## DIRECTIONS
The records below are to be written out again, exactly as they appear.

+ + +

Definition field_ok (f : edit_field) : Prop :=
  match f with
  | FComparator name => bytes_ok name
  | FLogNumber num | FPrevLogNumber num | FNextFile num | FLastSequence num => number_ok num
  | FCompactPointer level key => level_ok level /\ bytes_ok key
  | FDeletedFile level file => level_ok level /\ number_ok file
  | FNewFile level file fsize small large =>
      level_ok level /\ number_ok file /\ number_ok fsize /\ bytes_ok small /\ bytes_ok large
  end.

(** The method of the class that makes the field. *)
Definition apply_field (e : VersionEdit) (f : edit_field) : VersionEdit :=
  match f with
  | FComparator name => SetComparatorName e name
  | FLogNumber num => SetLogNumber e num
  | FPrevLogNumber num => SetPrevLogNumber e num
  | FNextFile num => SetNextFile e num
  | FLastSequence seq => SetLastSequence e seq
  | FCompactPointer level key => SetCompactPointer e level key
  | FDeletedFile level file => DeleteFile e level file
  | FNewFile level file fsize small large => AddFile e level file fsize small large
  end.

Definition field_tag (f : edit_field) : Z :=
  match f with
  | FComparator _ => kComparator
  | FLogNumber _ => kLogNumber
  | FPrevLogNumber _ => kPrevLogNumber
  | FNextFile _ => kNextFileNumber
  | FLastSequence _ => kLastSequence
  | FCompactPointer _ _ => kCompactPointer
  | FDeletedFile _ _ => kDeletedFile
  | FNewFile _ _ _ _ _ => kNewFile
  end.

Definition prefixed (s : list byte) : list byte := EncodeVarint32 (size s) ++ s.

Definition field_body (f : edit_field) : list byte :=
  match f with
  | FComparator name => prefixed name
  | FLogNumber num | FPrevLogNumber num | FNextFile num | FLastSequence num => EncodeVarint64 num
  | FCompactPointer level key => EncodeVarint32 level ++ prefixed key
  | FDeletedFile level file => EncodeVarint32 level ++ EncodeVarint64 file
  | FNewFile level file fsize small large =>
      EncodeVarint32 level ++ EncodeVarint64 file ++ EncodeVarint64 fsize ++
      prefixed small ++ prefixed large
  end.

Definition field_bytes (f : edit_field) : list byte := EncodeVarint32 (field_tag f) ++ field_body f.
Definition fields_bytes (fs : list edit_field) : list byte := concat (map field_bytes fs).

(** The fields of an edit, in the order [EncodeTo] writes them. *)
Definition edit_fields (e : VersionEdit) : list edit_field :=
  (if has_comparator_ e then [FComparator (comparator_ e)] else []) ++
  (if has_log_number_ e then [FLogNumber (log_number_ e)] else []) ++
  (if has_prev_log_number_ e then [FPrevLogNumber (prev_log_number_ e)] else []) ++
  (if has_next_file_number_ e then [FNextFile (next_file_number_ e)] else []) ++
  (if has_last_sequence_ e then [FLastSequence (last_sequence_ e)] else []) ++
  map (fun p => FCompactPointer (fst p) (snd p)) (compact_pointers_ e) ++
  map (fun p => FDeletedFile (fst p) (snd p)) (deleted_files_ e) ++
  map (fun p => FNewFile (fst p) (number (snd p)) (file_size (snd p))
                  (smallest (snd p)) (largest (snd p))) (new_files_ e).

(** * EncodeTo writes the fields *)

Lemma level_u32 level : level_ok level -> u32 level = level.
Proof. unfold level_ok, kNumLevels. intros H. apply u32_small. lia. Qed.

Lemma fold_encode {A} (enc : list byte -> A -> list byte) (field : A -> edit_field) xs dst :
  (forall dst x, field_ok (field x) -> enc dst x = dst ++ field_bytes (field x)) ->
  Forall field_ok (map field xs) ->
  fold_left enc xs dst = dst ++ fields_bytes (map field xs).
Proof.
  intros He. revert dst; induction xs as [|x xs IH]; intros dst Ho; cbn [fold_left map] in *.
  { by rewrite app_nil_r. }
  apply List.Forall_cons_iff in Ho as [Hx Ho]. rewrite IH, He by done.
  unfold fields_bytes. cbn [map concat]. by rewrite <- app_assoc.
Qed.

Lemma encode_pointer_eq dst p :
  field_ok (FCompactPointer (fst p) (snd p)) ->
  encode_pointer dst p = dst ++ field_bytes (FCompactPointer (fst p) (snd p)).
Proof.
  intros [Hl Hk]. unfold encode_pointer, PutVarint32. rewrite level_u32, put_prefixed by done.
  unfold field_bytes. cbn [field_body field_tag]. by rewrite <- !app_assoc.
Qed.

Lemma encode_deleted_eq dst p :
  field_ok (FDeletedFile (fst p) (snd p)) ->
  encode_deleted dst p = dst ++ field_bytes (FDeletedFile (fst p) (snd p)).
Proof.
  intros [Hl Hk]. unfold encode_deleted, PutVarint32, PutVarint64. rewrite level_u32 by done.
  unfold field_bytes. cbn [field_body field_tag]. by rewrite <- !app_assoc.
Qed.

Definition new_field (p : Z * FileMetaData) : edit_field :=
  FNewFile (fst p) (number (snd p)) (file_size (snd p)) (smallest (snd p)) (largest (snd p)).

Lemma encode_new_eq dst p :
  field_ok (new_field p) -> encode_new dst p = dst ++ field_bytes (new_field p).
Proof.
  intros (Hl & Hn & Hf & Hs & Hg). unfold encode_new, PutVarint32, PutVarint64.
  rewrite level_u32, !put_prefixed by done.
  unfold field_bytes. cbn [new_field field_body field_tag]. unfold prefixed. by rewrite <- !app_assoc.
Qed.

Lemma fields_bytes_app fs fs' : fields_bytes (fs ++ fs') = fields_bytes fs ++ fields_bytes fs'.
Proof. unfold fields_bytes. by rewrite map_app, concat_app. Qed.

(** An optional number of the edit. *)
Lemma encode_number (b : bool) dst (tag num : Z) f :
  field_tag f = tag -> field_body f = EncodeVarint64 num ->
  (if b then PutVarint64 (PutVarint32 dst tag) num else dst)
  = dst ++ fields_bytes (if b then [f] else []).
Proof.
  intros <- E. destruct b; [|by rewrite app_nil_r].
  unfold fields_bytes, field_bytes, PutVarint32, PutVarint64. cbn [map concat].
  by rewrite app_nil_r, E, <- app_assoc.
Qed.

Lemma EncodeTo_fields e dst :
  Forall field_ok (edit_fields e) -> EncodeTo e dst = dst ++ fields_bytes (edit_fields e).
Proof.
  intros Ho. unfold edit_fields in *. rewrite !List.Forall_app in Ho.
  destruct Ho as (Hc & _ & _ & _ & _ & Hp & Hd & Hn). unfold EncodeTo.
  rewrite (fold_encode encode_new new_field) by (done || apply encode_new_eq).
  rewrite (fold_encode encode_deleted (fun p => FDeletedFile (fst p) (snd p)))
    by (done || apply encode_deleted_eq).
  rewrite (fold_encode encode_pointer (fun p => FCompactPointer (fst p) (snd p)))
    by (done || apply encode_pointer_eq).
  rewrite (encode_number (has_log_number_ e) _ _ _ (FLogNumber (log_number_ e))) by done.
  rewrite (encode_number (has_prev_log_number_ e) _ _ _ (FPrevLogNumber (prev_log_number_ e))) by done.
  rewrite (encode_number (has_next_file_number_ e) _ _ _ (FNextFile (next_file_number_ e))) by done.
  rewrite (encode_number (has_last_sequence_ e) _ _ _ (FLastSequence (last_sequence_ e))) by done.
  rewrite !fields_bytes_app, !app_assoc. repeat f_equal.
  destruct (has_comparator_ e); [|by rewrite app_nil_r].
  apply List.Forall_inv in Hc. unfold PutVarint32. rewrite put_prefixed by done.
  unfold fields_bytes, field_bytes, prefixed. cbn [map concat field_tag field_body].
  by rewrite app_nil_r, <- !app_assoc.
Qed.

+ + +

## REPLY TO THE EXERCISE
Definition field_ok (f : edit_field) : Prop :=
  match f with
  | FComparator name => bytes_ok name
  | FLogNumber num | FPrevLogNumber num | FNextFile num | FLastSequence num => number_ok num
  | FCompactPointer level key => level_ok level /\ bytes_ok key
  | FDeletedFile level file => level_ok level /\ number_ok file
  | FNewFile level file fsize small large =>
      level_ok level /\ number_ok file /\ number_ok fsize /\ bytes_ok small /\ bytes_ok large
  end.

(** The method of the class that makes the field. *)
Definition apply_field (e : VersionEdit) (f : edit_field) : VersionEdit :=
  match f with
  | FComparator name => SetComparatorName e name
  | FLogNumber num => SetLogNumber e num
  | FPrevLogNumber num => SetPrevLogNumber e num
  | FNextFile num => SetNextFile e num
  | FLastSequence seq => SetLastSequence e seq
  | FCompactPointer level key => SetCompactPointer e level key
  | FDeletedFile level file => DeleteFile e level file
  | FNewFile level file fsize small large => AddFile e level file fsize small large
  end.

Definition field_tag (f : edit_field) : Z :=
  match f with
  | FComparator _ => kComparator
  | FLogNumber _ => kLogNumber
  | FPrevLogNumber _ => kPrevLogNumber
  | FNextFile _ => kNextFileNumber
  | FLastSequence _ => kLastSequence
  | FCompactPointer _ _ => kCompactPointer
  | FDeletedFile _ _ => kDeletedFile
  | FNewFile _ _ _ _ _ => kNewFile
  end.

Definition prefixed (s : list byte) : list byte := EncodeVarint32 (size s) ++ s.

Definition field_body (f : edit_field) : list byte :=
  match f with
  | FComparator name => prefixed name
  | FLogNumber num | FPrevLogNumber num | FNextFile num | FLastSequence num => EncodeVarint64 num
  | FCompactPointer level key => EncodeVarint32 level ++ prefixed key
  | FDeletedFile level file => EncodeVarint32 level ++ EncodeVarint64 file
  | FNewFile level file fsize small large =>
      EncodeVarint32 level ++ EncodeVarint64 file ++ EncodeVarint64 fsize ++
      prefixed small ++ prefixed large
  end.

Definition field_bytes (f : edit_field) : list byte := EncodeVarint32 (field_tag f) ++ field_body f.
Definition fields_bytes (fs : list edit_field) : list byte := concat (map field_bytes fs).

(** The fields of an edit, in the order [EncodeTo] writes them. *)
Definition edit_fields (e : VersionEdit) : list edit_field :=
  (if has_comparator_ e then [FComparator (comparator_ e)] else []) ++
  (if has_log_number_ e then [FLogNumber (log_number_ e)] else []) ++
  (if has_prev_log_number_ e then [FPrevLogNumber (prev_log_number_ e)] else []) ++
  (if has_next_file_number_ e then [FNextFile (next_file_number_ e)] else []) ++
  (if has_last_sequence_ e then [FLastSequence (last_sequence_ e)] else []) ++
  map (fun p => FCompactPointer (fst p) (snd p)) (compact_pointers_ e) ++
  map (fun p => FDeletedFile (fst p) (snd p)) (deleted_files_ e) ++
  map (fun p => FNewFile (fst p) (number (snd p)) (file_size (snd p))
                  (smallest (snd p)) (largest (snd p))) (new_files_ e).

(** * EncodeTo writes the fields *)

Lemma level_u32 level : level_ok level -> u32 level = level.
Proof. unfold level_ok, kNumLevels. intros H. apply u32_small. lia. Qed.

Lemma fold_encode {A} (enc : list byte -> A -> list byte) (field : A -> edit_field) xs dst :
  (forall dst x, field_ok (field x) -> enc dst x = dst ++ field_bytes (field x)) ->
  Forall field_ok (map field xs) ->
  fold_left enc xs dst = dst ++ fields_bytes (map field xs).
Proof.
  intros He. revert dst; induction xs as [|x xs IH]; intros dst Ho; cbn [fold_left map] in *.
  { by rewrite app_nil_r. }
  apply List.Forall_cons_iff in Ho as [Hx Ho]. rewrite IH, He by done.
  unfold fields_bytes. cbn [map concat]. by rewrite <- app_assoc.
Qed.

Lemma encode_pointer_eq dst p :
  field_ok (FCompactPointer (fst p) (snd p)) ->
  encode_pointer dst p = dst ++ field_bytes (FCompactPointer (fst p) (snd p)).
Proof.
  intros [Hl Hk]. unfold encode_pointer, PutVarint32. rewrite level_u32, put_prefixed by done.
  unfold field_bytes. cbn [field_body field_tag]. by rewrite <- !app_assoc.
Qed.

Lemma encode_deleted_eq dst p :
  field_ok (FDeletedFile (fst p) (snd p)) ->
  encode_deleted dst p = dst ++ field_bytes (FDeletedFile (fst p) (snd p)).
Proof.
  intros [Hl Hk]. unfold encode_deleted, PutVarint32, PutVarint64. rewrite level_u32 by done.
  unfold field_bytes. cbn [field_body field_tag]. by rewrite <- !app_assoc.
Qed.

Definition new_field (p : Z * FileMetaData) : edit_field :=
  FNewFile (fst p) (number (snd p)) (file_size (snd p)) (smallest (snd p)) (largest (snd p)).

Lemma encode_new_eq dst p :
  field_ok (new_field p) -> encode_new dst p = dst ++ field_bytes (new_field p).
Proof.
  intros (Hl & Hn & Hf & Hs & Hg). unfold encode_new, PutVarint32, PutVarint64.
  rewrite level_u32, !put_prefixed by done.
  unfold field_bytes. cbn [new_field field_body field_tag]. unfold prefixed. by rewrite <- !app_assoc.
Qed.

Lemma fields_bytes_app fs fs' : fields_bytes (fs ++ fs') = fields_bytes fs ++ fields_bytes fs'.
Proof. unfold fields_bytes. by rewrite map_app, concat_app. Qed.

(** An optional number of the edit. *)
Lemma encode_number (b : bool) dst (tag num : Z) f :
  field_tag f = tag -> field_body f = EncodeVarint64 num ->
  (if b then PutVarint64 (PutVarint32 dst tag) num else dst)
  = dst ++ fields_bytes (if b then [f] else []).
Proof.
  intros <- E. destruct b; [|by rewrite app_nil_r].
  unfold fields_bytes, field_bytes, PutVarint32, PutVarint64. cbn [map concat].
  by rewrite app_nil_r, E, <- app_assoc.
Qed.

Lemma EncodeTo_fields e dst :
  Forall field_ok (edit_fields e) -> EncodeTo e dst = dst ++ fields_bytes (edit_fields e).
Proof.
  intros Ho. unfold edit_fields in *. rewrite !List.Forall_app in Ho.
  destruct Ho as (Hc & _ & _ & _ & _ & Hp & Hd & Hn). unfold EncodeTo.
  rewrite (fold_encode encode_new new_field) by (done || apply encode_new_eq).
  rewrite (fold_encode encode_deleted (fun p => FDeletedFile (fst p) (snd p)))
    by (done || apply encode_deleted_eq).
  rewrite (fold_encode encode_pointer (fun p => FCompactPointer (fst p) (snd p)))
    by (done || apply encode_pointer_eq).
  rewrite (encode_number (has_log_number_ e) _ _ _ (FLogNumber (log_number_ e))) by done.
  rewrite (encode_number (has_prev_log_number_ e) _ _ _ (FPrevLogNumber (prev_log_number_ e))) by done.
  rewrite (encode_number (has_next_file_number_ e) _ _ _ (FNextFile (next_file_number_ e))) by done.
  rewrite (encode_number (has_last_sequence_ e) _ _ _ (FLastSequence (last_sequence_ e))) by done.
  rewrite !fields_bytes_app, !app_assoc. repeat f_equal.
  destruct (has_comparator_ e); [|by rewrite app_nil_r].
  apply List.Forall_inv in Hc. unfold PutVarint32. rewrite put_prefixed by done.
  unfold fields_bytes, field_bytes, prefixed. cbn [map concat field_tag field_body].
  by rewrite app_nil_r, <- !app_assoc.
Qed.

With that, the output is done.